Description of the task — The answer must be a single number: how many lines in the records below contain the word "truthy".
* * * * *
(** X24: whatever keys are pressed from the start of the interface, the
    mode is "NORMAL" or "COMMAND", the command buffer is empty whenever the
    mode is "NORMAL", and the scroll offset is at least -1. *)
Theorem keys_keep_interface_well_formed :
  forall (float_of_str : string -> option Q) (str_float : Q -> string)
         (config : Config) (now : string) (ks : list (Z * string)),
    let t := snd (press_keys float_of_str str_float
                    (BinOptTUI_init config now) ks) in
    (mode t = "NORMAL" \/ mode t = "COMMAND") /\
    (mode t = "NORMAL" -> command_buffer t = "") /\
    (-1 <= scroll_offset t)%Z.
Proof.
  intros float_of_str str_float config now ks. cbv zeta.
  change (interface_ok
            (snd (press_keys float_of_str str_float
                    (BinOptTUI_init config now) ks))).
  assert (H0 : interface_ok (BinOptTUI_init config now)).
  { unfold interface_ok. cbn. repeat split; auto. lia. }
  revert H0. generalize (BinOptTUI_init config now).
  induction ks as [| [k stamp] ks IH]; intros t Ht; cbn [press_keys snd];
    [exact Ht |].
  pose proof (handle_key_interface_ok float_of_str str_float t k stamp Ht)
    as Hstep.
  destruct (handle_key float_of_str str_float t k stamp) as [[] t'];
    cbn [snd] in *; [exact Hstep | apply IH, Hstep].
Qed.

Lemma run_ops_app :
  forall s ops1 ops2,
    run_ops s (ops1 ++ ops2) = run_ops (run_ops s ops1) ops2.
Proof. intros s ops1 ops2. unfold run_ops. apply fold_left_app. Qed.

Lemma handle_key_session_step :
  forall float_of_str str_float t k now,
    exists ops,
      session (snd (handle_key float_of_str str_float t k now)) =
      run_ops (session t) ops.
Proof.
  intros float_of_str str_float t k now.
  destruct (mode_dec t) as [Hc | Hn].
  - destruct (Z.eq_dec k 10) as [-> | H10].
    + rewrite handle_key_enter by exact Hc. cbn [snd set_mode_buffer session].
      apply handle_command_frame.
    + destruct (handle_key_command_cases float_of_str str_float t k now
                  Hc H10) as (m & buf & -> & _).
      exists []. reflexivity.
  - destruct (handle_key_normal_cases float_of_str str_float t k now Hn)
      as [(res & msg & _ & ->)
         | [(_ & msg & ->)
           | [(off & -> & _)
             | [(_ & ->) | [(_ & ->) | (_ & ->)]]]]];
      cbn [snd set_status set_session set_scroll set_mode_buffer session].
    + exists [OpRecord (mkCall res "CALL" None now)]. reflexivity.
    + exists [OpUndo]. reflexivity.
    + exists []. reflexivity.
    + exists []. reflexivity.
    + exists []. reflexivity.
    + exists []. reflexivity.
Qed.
* * * * *
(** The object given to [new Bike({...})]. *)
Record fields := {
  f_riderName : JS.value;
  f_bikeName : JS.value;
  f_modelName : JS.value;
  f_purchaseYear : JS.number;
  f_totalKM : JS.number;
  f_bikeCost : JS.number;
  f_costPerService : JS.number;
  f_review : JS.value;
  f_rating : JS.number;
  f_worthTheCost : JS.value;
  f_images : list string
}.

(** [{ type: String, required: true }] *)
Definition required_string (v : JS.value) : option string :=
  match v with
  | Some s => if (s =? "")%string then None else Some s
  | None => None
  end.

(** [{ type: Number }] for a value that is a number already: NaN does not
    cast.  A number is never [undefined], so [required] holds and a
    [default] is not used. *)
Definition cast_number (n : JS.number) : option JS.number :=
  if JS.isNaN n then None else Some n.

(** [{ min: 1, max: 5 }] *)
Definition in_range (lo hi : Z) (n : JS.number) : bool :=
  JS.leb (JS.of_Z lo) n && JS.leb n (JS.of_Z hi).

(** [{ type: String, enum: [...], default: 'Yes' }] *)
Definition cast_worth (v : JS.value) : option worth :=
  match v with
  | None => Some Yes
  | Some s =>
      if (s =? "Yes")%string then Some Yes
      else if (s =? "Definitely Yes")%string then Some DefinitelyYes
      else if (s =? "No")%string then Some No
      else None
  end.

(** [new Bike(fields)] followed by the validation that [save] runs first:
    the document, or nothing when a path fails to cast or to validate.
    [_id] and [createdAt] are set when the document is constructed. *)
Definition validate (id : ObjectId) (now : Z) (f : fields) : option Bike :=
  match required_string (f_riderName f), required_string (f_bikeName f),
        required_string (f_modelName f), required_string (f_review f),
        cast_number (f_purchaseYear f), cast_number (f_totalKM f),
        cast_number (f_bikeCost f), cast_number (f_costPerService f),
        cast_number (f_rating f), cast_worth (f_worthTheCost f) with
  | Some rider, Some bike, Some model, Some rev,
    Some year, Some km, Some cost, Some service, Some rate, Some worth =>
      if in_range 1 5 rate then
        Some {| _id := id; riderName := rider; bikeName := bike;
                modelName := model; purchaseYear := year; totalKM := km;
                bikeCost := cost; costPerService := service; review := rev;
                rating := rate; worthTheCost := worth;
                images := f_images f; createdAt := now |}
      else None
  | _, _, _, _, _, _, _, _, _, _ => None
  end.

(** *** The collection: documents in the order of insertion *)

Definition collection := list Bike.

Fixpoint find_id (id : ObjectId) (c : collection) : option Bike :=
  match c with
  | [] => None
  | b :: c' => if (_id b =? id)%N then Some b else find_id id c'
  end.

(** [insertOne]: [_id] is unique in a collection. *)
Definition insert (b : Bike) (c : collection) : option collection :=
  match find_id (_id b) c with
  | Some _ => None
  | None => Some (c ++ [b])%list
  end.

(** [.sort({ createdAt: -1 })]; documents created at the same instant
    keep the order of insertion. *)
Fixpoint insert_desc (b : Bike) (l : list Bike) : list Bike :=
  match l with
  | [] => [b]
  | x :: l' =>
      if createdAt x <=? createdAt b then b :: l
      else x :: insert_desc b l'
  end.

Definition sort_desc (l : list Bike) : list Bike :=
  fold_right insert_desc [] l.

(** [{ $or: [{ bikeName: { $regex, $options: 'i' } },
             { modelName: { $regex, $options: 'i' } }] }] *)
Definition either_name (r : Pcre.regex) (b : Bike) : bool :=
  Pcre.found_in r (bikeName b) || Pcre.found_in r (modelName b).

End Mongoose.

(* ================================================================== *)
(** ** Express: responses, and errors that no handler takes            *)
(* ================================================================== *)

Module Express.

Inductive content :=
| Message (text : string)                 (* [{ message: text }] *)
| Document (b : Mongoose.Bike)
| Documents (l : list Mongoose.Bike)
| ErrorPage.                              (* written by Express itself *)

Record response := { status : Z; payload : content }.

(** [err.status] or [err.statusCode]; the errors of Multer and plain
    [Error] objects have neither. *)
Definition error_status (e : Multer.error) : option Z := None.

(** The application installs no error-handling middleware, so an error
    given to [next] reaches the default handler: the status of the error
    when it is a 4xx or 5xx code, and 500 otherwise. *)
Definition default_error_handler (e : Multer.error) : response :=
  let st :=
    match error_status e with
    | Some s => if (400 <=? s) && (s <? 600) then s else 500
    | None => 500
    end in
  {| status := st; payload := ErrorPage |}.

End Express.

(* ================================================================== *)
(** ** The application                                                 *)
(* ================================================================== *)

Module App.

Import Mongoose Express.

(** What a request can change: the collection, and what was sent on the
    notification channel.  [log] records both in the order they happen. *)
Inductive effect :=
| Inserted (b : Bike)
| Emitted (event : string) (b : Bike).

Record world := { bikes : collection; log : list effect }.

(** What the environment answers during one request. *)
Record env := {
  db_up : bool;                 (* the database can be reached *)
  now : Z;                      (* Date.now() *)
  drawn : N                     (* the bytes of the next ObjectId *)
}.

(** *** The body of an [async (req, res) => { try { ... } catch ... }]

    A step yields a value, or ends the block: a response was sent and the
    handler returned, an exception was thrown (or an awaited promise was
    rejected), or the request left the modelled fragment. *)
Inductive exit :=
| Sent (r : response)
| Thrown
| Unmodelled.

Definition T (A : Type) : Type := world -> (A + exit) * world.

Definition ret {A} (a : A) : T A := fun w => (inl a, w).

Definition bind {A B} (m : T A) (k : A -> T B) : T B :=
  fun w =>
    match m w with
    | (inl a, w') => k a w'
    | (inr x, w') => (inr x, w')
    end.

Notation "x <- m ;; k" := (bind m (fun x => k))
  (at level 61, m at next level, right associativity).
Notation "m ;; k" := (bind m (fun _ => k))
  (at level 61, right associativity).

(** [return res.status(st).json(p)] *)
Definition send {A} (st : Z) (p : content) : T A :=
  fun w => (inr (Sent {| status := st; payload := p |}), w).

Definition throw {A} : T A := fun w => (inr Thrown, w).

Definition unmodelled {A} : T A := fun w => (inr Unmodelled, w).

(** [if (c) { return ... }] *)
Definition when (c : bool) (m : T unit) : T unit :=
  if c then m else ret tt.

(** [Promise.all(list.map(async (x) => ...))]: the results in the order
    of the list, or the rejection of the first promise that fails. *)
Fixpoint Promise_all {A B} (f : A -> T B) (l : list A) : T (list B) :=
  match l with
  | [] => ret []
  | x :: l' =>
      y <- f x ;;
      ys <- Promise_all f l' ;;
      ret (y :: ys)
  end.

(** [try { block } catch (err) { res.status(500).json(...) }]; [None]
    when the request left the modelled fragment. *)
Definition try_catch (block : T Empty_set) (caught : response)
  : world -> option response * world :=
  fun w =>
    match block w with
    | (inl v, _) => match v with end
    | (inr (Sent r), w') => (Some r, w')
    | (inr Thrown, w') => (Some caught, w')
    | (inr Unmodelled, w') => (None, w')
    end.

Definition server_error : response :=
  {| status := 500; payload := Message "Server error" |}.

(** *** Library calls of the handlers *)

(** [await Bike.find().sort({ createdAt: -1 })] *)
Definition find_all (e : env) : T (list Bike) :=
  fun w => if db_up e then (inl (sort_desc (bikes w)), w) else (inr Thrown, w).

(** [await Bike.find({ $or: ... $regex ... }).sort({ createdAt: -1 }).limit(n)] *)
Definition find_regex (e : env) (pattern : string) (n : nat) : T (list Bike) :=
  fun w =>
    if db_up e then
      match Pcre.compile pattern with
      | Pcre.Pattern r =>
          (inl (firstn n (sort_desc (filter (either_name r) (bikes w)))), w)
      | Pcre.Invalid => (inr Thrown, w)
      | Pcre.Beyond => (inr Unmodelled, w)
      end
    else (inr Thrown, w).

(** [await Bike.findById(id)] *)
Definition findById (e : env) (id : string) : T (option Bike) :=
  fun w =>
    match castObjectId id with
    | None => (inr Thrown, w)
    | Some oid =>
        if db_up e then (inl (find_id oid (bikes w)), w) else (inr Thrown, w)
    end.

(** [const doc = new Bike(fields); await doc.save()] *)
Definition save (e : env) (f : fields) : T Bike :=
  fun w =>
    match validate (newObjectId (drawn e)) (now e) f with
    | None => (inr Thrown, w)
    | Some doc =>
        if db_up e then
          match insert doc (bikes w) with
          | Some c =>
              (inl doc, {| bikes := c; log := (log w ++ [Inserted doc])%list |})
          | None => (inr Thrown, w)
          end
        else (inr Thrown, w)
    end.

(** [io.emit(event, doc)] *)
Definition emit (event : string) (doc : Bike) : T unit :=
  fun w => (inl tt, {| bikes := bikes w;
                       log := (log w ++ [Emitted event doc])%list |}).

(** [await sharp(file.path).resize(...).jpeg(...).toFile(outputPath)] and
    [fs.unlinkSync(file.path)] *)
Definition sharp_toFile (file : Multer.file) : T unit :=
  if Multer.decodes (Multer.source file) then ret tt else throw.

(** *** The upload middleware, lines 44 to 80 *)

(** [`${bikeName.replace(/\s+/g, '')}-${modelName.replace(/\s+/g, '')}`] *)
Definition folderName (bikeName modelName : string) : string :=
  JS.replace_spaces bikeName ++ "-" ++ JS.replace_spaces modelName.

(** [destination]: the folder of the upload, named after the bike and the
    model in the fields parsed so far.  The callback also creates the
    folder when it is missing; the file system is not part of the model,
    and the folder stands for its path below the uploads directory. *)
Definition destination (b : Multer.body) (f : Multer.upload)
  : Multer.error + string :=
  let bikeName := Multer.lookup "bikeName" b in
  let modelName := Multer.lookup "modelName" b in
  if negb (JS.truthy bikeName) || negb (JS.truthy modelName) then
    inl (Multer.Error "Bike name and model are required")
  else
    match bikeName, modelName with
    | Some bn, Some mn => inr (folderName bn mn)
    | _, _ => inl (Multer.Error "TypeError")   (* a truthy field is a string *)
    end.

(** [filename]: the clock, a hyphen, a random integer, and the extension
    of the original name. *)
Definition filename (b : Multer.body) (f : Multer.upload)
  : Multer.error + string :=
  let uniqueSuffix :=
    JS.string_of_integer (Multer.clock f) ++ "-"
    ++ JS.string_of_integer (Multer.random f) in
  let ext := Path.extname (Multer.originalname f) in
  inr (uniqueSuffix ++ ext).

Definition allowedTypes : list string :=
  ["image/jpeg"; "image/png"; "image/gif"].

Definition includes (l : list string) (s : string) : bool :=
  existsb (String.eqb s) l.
* * * * *
Finished exercise — 2